- **Exercise brief**: Please state the number of lines in the listing that contain the word "HExec", and nothing else.

** Material supplied follows **

(** ** What a passed check saw *)

(** A document the cluster answered. *)
Definition observed (h : list host_event) (args : list string) (d : JSON) : Prop :=
  ∃ out, ev (HExec (po_Kubectl policy) (kube_args policy args) (environment policy) false "") (RunExited true out) ∈ h ∧ any_object out = Some d.
(** A Pod template under an unexpired qualification, with the ConfigMaps it names. *)
Definition qualified (profile : string) (target : JSON) (h : list host_event) : Prop :=
  ∃ key q now, po_SessionQualifications policy !! key = Some q ∧ (key = profile ∨ has_prefix key (profile +:+ "/") = true) ∧
    ev HNow now ∈ h ∧ Prelude.after (sq_ExpiresAt q) now = true ∧ sq_TemplateHash q = sha256_hex (template_of target) ∧
    ∀ name, name ∈ references target → ∃ m, observed h (get_object policy "configmap" name) m ∧
      sq_ConfigMaps q !! name = Some (sha256_hex (JObject [("binaryData", get "binaryData" m); ("data", get "data" m)])).
(** A current root-owned hardware report. *)
Definition hardware_current (h : list host_event) : Prop :=
  ev (HTrusted (po_HardwarePath policy) false) Trusted ∈ h ∧
  (∃ doc collected now, ev (HDecode (po_HardwarePath policy)) (Some (Some doc)) ∈ h ∧ dec_report doc (zeroTime, "") = Some (collected, "observed") ∧
     ev HNow now ∈ h ∧ time_sub now collected ≤ 24 * Hour) ∧
  ∃ boot now, ev (HRead (hardware_boot policy)) (Some boot) ∈ h ∧ ev (HRead boot_id_path) (Some now) ∈ h ∧ TrimSpace boot = TrimSpace now.
(** A walk that met every reviewed file with its digest, and nothing else but directories and
    the stager's receipt. *)
Definition reviewed (files : gmap string string) (d : ModelEntry) : Prop :=
  me_Kind d = KRegular ∧ ∃ digest, me_SHA256 d = Some digest ∧ files !! me_Name d = Some digest.
Definition complete_model (files : gmap string string) (entries : list (option ModelEntry)) : Prop :=
  (∀ e, e ∈ entries → ∃ d, e = Some d ∧ (me_Kind d = KDir ∨ (me_Kind d = KRegular ∧ me_Name d = ".bridge-receipt.json") ∨ reviewed files d)) ∧
  ∀ name, is_Some (files !! name) → ∃ d, Some d ∈ entries ∧ me_Name d = name ∧ reviewed files d.
Lemma walk_model_spec files l : ∀ seen seen', walk_model files l seen = Ok seen' →
  (∀ e, e ∈ l → ∃ d, e = Some d ∧ (me_Kind d = KDir ∨ (me_Kind d = KRegular ∧ me_Name d = ".bridge-receipt.json") ∨ reviewed files d)) ∧
  ∀ name, name ∈ seen' → name ∈ seen ∨ ∃ d, Some d ∈ l ∧ me_Name d = name ∧ reviewed files d.
Proof.
  induction l as [|[d|] l IH]; intros seen seen'; cbn [walk_model]; [|destruct (me_Kind d) eqn:Hk|]; try done.
  - intros [= ->]. split; [intros e He; by apply elem_of_nil in He|by left].
  - intros Hw. destruct (IH _ _ Hw) as [He Hn]. split.
    + intros e [->|?]%elem_of_cons; [exists d|]; auto.
    + intros name Hi. destruct (Hn _ Hi) as [|(x & ? & ?)]; [by left|right; exists x]. rewrite elem_of_cons. auto.
  - destruct (String.eqb_spec (me_Name d) ".bridge-receipt.json") as [Hr|Hr].
    { intros Hw. destruct (IH _ _ Hw) as [He Hn]. split.
      + intros e [->|?]%elem_of_cons; [exists d|]; auto.
      + intros name Hi. destruct (Hn _ Hi) as [|(x & ? & ?)]; [by left|right; exists x]. rewrite elem_of_cons. auto. }
    destruct (files !! me_Name d) as [want|] eqn:Hf; [|done]. destruct (negb _); [done|]. destruct (me_SHA256 d) as [got|] eqn:Hg; [|done].
    destruct (String.eqb_spec got want) as [->|]; [|done]. cbn. intros Hw. destruct (IH _ _ Hw) as [He Hn].
    assert (reviewed files d) as Hd by (split; [done|by exists want]). split.
    + intros e [->|?]%elem_of_cons; [exists d|]; auto.
    + intros name Hi. destruct (Hn _ Hi) as [[->%elem_of_singleton|?]%elem_of_union|(x & ? & ?)]; [right; exists d|by left|right; exists x]; rewrite elem_of_cons; auto.
Qed.
Lemma walk_complete files l seen : walk_model files l ∅ = Ok seen → size seen = size files → complete_model files l.
Proof.
  intros Hw Hs. destruct (walk_model_spec _ _ _ _ Hw) as [He Hn]. split; [done|]. intros name Hf.
  assert (seen = dom files) as Hd.
  { apply set_subseteq_size_eq; [|rewrite Hs, size_dom; lia]. intros name0 Hi. apply elem_of_dom.
    destruct (Hn _ Hi) as [?|(d & _ & <- & _ & digest & _ & ->)]; [set_solver|done]. }
  assert (name ∈ seen) as Hi by (rewrite Hd; by apply elem_of_dom). destruct (Hn _ Hi) as [?|?]; [set_solver|done].
Qed.
Definition model_verified (c : Configuration) (h : list host_event) : Prop :=
  ∃ q now rel t, po_QualifiedConfigurations policy !! ConfigurationHash (cf_Serving c) (cf_Resources c) = Some q ∧
    ev HNow now ∈ h ∧ Prelude.after (qf_ExpiresAt q) now = true ∧ path_below (po_ModelRoot policy) (qf_HostModelPath q) = Some rel ∧
    ev (HModelTree rel) t ∈ h ∧ complete_model (qf_Files q) (mt_Entries t).
Lemma run_ok path args env lock input limit s h s' out :
  runs (runFixed path args env lock input limit) s h s' (Ok out) → h = [ev (HExec path args env lock input) (RunExited true out)].
Proof.
  unfold runFixed. intros [(e & [=] & _)|(h1 & s1 & o & h2 & -> & (v & -> & -> & [= ->])%runs_ask & (-> & -> & Ho)%runs_of)]%runs_bind.
  destruct v as [| |success text|]; try done. cbn in Ho. destruct success; [|done]. cbn in Ho. by destruct (str_len text <=? limit); [injection Ho as ->|].
Qed.
Lemma kube_ok args s h s' d : runs (kube "" args) s h s' (Ok d) → observed h args d.
Proof.
  unfold Runtime.kube. intros [(e & [=] & _)|(h1 & s1 & out & h2 & -> & ->%run_ok & Hd)]%runs_bind.
  exists out. destruct (any_object out) as [v|]; [|by apply runs_fault in Hd as (_ & _ & [=])].
  apply runs_ret in Hd as (-> & _ & [= ->]). split; [by left|done].
Qed.
Lemma valid_ok r s h s' a : runs (revalidate r) s h s' (Ok a) →
  ∃ now src records, ev HValidation (now, src, records) ∈ h ∧ validate policy now src records r = Ok tt.
Proof.
  unfold Runtime.revalidate. intros [(e & [=] & _)|(h1 & s1 & [[now src] records] & h2 & -> & (v & -> & _ & [= <-])%runs_ask & (-> & _ & Hv)%runs_of)]%runs_bind.
  destruct a. exists now, src, records. split; [by left|done].
Qed.

Lemma observed_mono h h' args d : h ⊆ h' → observed h args d → observed h' args d.
Proof. intros Hs (out & Hi & Ho). exists out. auto. Qed.
Lemma qualified_mono profile target h h' : h ⊆ h' → qualified profile target h → qualified profile target h'.
Proof.
  intros Hs (key & q & now & ? & ? & ? & ? & ? & Hm). exists key, q, now. split_and!; auto.
  intros name (m & ? & ?)%Hm. exists m. eauto using observed_mono.
Qed.
Lemma hardware_mono h h' : h ⊆ h' → hardware_current h → hardware_current h'.
Proof. intros Hs (? & (doc & t & now & ? & ? & ? & ?) & boot & now' & ? & ? & ?). split; [auto|]. split; [exists doc, t, now|exists boot, now']; auto. Qed.
Lemma model_mono c h h' : h ⊆ h' → model_verified c h → model_verified c h'.
Proof. intros Hs (q & now & rel & t & ? & ? & ? & ? & ? & ?). exists q, now, rel, t. split_and!; auto. Qed.
Lemma config_ok hashes name s h s' a : runs (checkConfigMap policy hashes name) s h s' (Ok a) →
  ∃ m, observed h (get_object policy "configmap" name) m ∧
    hashes !! name = Some (sha256_hex (JObject [("binaryData", get "binaryData" m); ("data", get "data" m)])).
Proof.
  unfold checkConfigMap. destruct (negb (str_len _ =? 64)) eqn:Hl; [by intros (_ & _ & [=])%runs_fault|].
  intros [(e & [=] & _)|(h1 & s1 & m & h2 & -> & Hm%kube_ok & Hr)]%runs_bind. cbn beta in Hr.
  match type of Hr with runs (if ?c then _ else _) _ _ _ _ => destruct c eqn:Hh end; [by apply runs_fault in Hr as (_ & _ & [=])|].
  apply runs_ret in Hr as (-> & _ & _). rewrite app_nil_r. exists m. split; [done|].
  apply negb_false_iff, String.eqb_eq in Hh. rewrite Hh. by destruct (hashes !! name).
Qed.
Lemma each_runs {A} (f : A → Exec unit) l : ∀ s h s' a, runs (each f l) s h s' (Ok a) → ∀ x, x ∈ l → ∃ s0 h0 s1, h0 ⊆ h ∧ runs (f x) s0 h0 s1 (Ok tt).
Proof.
  induction l as [|y l IH]; intros s h s' a Hr x Hx; [by apply elem_of_nil in Hx|]. cbn [each] in Hr.
  apply runs_bind in Hr as [(e & [=] & _)|(h1 & s1 & [] & h2 & -> & Hy & Hr)]. apply elem_of_cons in Hx as [->|Hx].
  - exists s, h1, s1. split; [set_solver|done].
  - destruct (IH _ _ _ _ Hr x Hx) as (s0 & h0 & s2 & ? & ?). exists s0, h0, s2. split; [set_solver|done].
Qed.
Lemma configs_ok target hashes s h s' a : runs (checkConfigMaps policy target hashes) s h s' (Ok a) →
  ∀ name, name ∈ references target → ∃ m, observed h (get_object policy "configmap" name) m ∧
    hashes !! name = Some (sha256_hex (JObject [("binaryData", get "binaryData" m); ("data", get "data" m)])).
Proof.
  unfold checkConfigMaps. intros [(e & [=] & _)|(h1 & s1 & [order Ho] & h2 & -> & _ & Hr)]%runs_bind name Hn. cbn in Hr.
  destruct (each_runs _ _ _ _ _ _ Hr name) as (s0 & h0 & s2 & Hs & (m & ? & ?)%config_ok).
  - rewrite Ho. by apply elem_of_elements.
  - exists m. split; [|done]. eapply observed_mono; [|done]. set_solver.
Qed.
Lemma pick_ok profile target keys : ∀ s h s' a, runs (pick_qualification policy profile target keys) s h s' (Ok a) → qualified profile target h.
Proof.
  induction keys as [|key keys IH]; intros s h s' a; cbn [pick_qualification]; [by intros (_ & _ & [=])%runs_fault|].
  destruct (po_SessionQualifications policy !! key) as [q|] eqn:Hq; [|apply IH].
  destruct (_ && _) eqn:Hk; [apply IH|].
  intros [(e & [=] & _)|(h1 & s1 & now & h2 & -> & (v & -> & _ & [= <-])%runs_ask & Hr)]%runs_bind. cbn beta in Hr.
  destruct (negb (Prelude.after (sq_ExpiresAt q) now) || _) eqn:He.
  - apply IH in Hr. eapply qualified_mono; [|exact Hr]. set_solver.
  - bool_hyps. exists key, q, now. split; [done|]. split.
    { apply andb_false_iff in Hk as [Hk|Hk]; bool_hyps; [left|right]; done. }
    split; [set_solver|]. split; [done|]. split; [done|]. intros name Hn. destruct (configs_ok _ _ _ _ _ _ Hr name Hn) as (m & ? & ?).
    exists m. split; [|done]. eapply observed_mono; [|done]. set_solver.
Qed.
Lemma qualify_ok profile ai game s h s' a : runs (qualifySession profile ai game) s h s' (Ok a) →
  qualified profile (if profile =s "gaming" then game else ai) h.
Proof.
  unfold Runtime.qualifySession. intros [(e & [=] & _)|(h1 & s1 & order & h2 & -> & _ & Hr%pick_ok)]%runs_bind.
  eapply qualified_mono; [|done]. set_solver.
Qed.
Lemma hardware_ok s h s' a : runs (checkHardware policy) s h s' (Ok a) → hardware_current h.
Proof.
  unfold checkHardware. intros Hr. peel Hr. subst.
  match goal with o : option JSON |- _ => destruct o as [doc|]; [|done] end. cbn in *. bool_hyps. subst.
  match goal with Hb : match ?x with Some _ => _ | None => true end = false |- _ => destruct x as [now|]; [|done] end. bool_hyps.
  split; [set_solver|]. split; [exists doc; eexists _, _; split; [set_solver|]; split; [eassumption|]; split; [|eassumption]; set_solver|].
  match goal with Hb : TrimSpace ?b = TrimSpace now |- _ => exists b, now end. split_and!; [set_solver..|done].
Qed.
Lemma model_ok c s h s' a : runs (verifyModel policy c) s h s' (Ok a) → model_verified c h.
Proof.
  unfold verifyModel. intros Hr. peel Hr. bool_hyps. eexists _, _, _, _.
  split; [eassumption|]. split; [|split; [eassumption|]]; [set_solver|]. split; [eassumption|].
  split; [|eapply walk_complete; [symmetry; eassumption|lia]]. set_solver.
Qed.

(** ** The inventory *)

(** What a Pod that is neither ended nor managed takes: whole MiB and whole threads, rounded up. *)
Definition pod_mib (pod : JSON) : Z := match podBudget pod with Ok (_, memory, _) => Z.quot (sub64 (add64 memory (2^20)) 1) (2^20) | Err _ => 0 end.
Definition pod_threads (pod : JSON) : Z := match podBudget pod with Ok (cpu, _, _) => Z.quot (add64 cpu 999) 1000 | Err _ => 0 end.
Definition total (f : JSON → Z) (pods : list JSON) (n : Z) : Z := fold_left (λ n pod, add64 n (f pod)) pods n.
Definition pod_gpus (pod : JSON) : Z := match podBudget pod with Ok (_, _, gpu) => Z.max 0 gpu | Err _ => 0 end.
Lemma consumers_status managed pods : ∀ h h' e, consumers policy managed pods h = (h', e) → hw_Status h' = hw_Status h.
Proof.
  induction pods as [|pod pods IH]; intros h h' e; cbn [consumers]; [by intros [= -> _]|].
  destruct (_ || _); [by apply IH|]. destruct (podBudget pod) as [[[cpu memory] gpu]|]; [|by intros [= -> _]].
  intros ->%IH. by destruct h.
Qed.
Lemma consumers_spec deployments rs pods : ∀ h h', consumers policy (managed_replicas deployments rs) pods h = (h', None) → in_int64 (hw_OtherGPUs h) →
  (∀ pod, pod ∈ filter (foreign deployments rs) pods → ∃ b, podBudget pod = Ok b) ∧
  hw_OtherMemoryMiB h' = total pod_mib (filter (foreign_on (po_Target policy) deployments rs) pods) (hw_OtherMemoryMiB h) ∧
  hw_OtherCPU h' = total pod_threads (filter (foreign_on (po_Target policy) deployments rs) pods) (hw_OtherCPU h) ∧
  hw_OtherGPUs h' = total pod_gpus (filter (foreign deployments rs) pods) (hw_OtherGPUs h) ∧
  hw_Status h' = hw_Status h ∧ hw_CurrentBootID h' = hw_CurrentBootID h.
Proof.
  induction pods as [|pod pods IH]; intros h h'; cbn [consumers].
  { intros [= ->] _. split; [by intros pod ?%elem_of_nil|done]. }
  rewrite !filter_cons. pose proof (foreign_spec deployments rs pod) as Hf. destruct (pod_ended pod || owned_by (managed_replicas deployments rs) pod) eqn:Hs; cbn [negb] in Hf.
  - rewrite (decide_False (P := foreign deployments rs pod)) by naive_solver. rewrite (decide_False (P := foreign_on (po_Target policy) deployments rs pod)) by (unfold foreign_on; naive_solver).
    apply IH.
  - rewrite (decide_True (P := foreign deployments rs pod)) by naive_solver. destruct (podBudget pod) as [[[cpu memory] gpu]|] eqn:Hp; [|done].
    set (h1 := set_hw_Other _ _ _ h). intros Hcon Hr.
    assert (hw_OtherGPUs h1 = add64 (hw_OtherGPUs h) (pod_gpus pod)) as Hg1.
    { unfold pod_gpus. rewrite Hp. subst h1. destruct h as []. cbn in *. destruct (Z.gtb_spec gpu 0).
      - by rewrite Z.max_r by lia.
      - rewrite Z.max_l, add64_id by (rewrite ?Z.add_0_r; done || lia). lia. }
    destruct (IH h1 h' Hcon) as (Hb & Hm & Hc & Hg & Hst & Hbt); [rewrite Hg1; apply wrap64_range|].
    split; [intros p [->|Hi]%elem_of_cons; [by exists (cpu, memory, gpu)|by apply Hb]|].
    rewrite Hm, Hc, Hst, Hbt, Hg, Hg1. subst h1. clear -Hp Hf. assert (foreign deployments rs pod) as Hfo by naive_solver. clear Hf. destruct h as []. cbn -[Nested].
    destruct (String.eqb_spec (str (Nested pod ["spec"; "nodeName"])) (po_Target policy)) as [He|He].
    + rewrite (decide_True (P := foreign_on (po_Target policy) deployments rs pod)) by (unfold foreign_on; done). unfold total, pod_mib, pod_threads. cbn [fold_left]. by rewrite Hp.
    + rewrite (decide_False (P := foreign_on (po_Target policy) deployments rs pod)) by (unfold foreign_on; naive_solver). done.
Qed.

** End of Material supplied **

- **Answer**: 2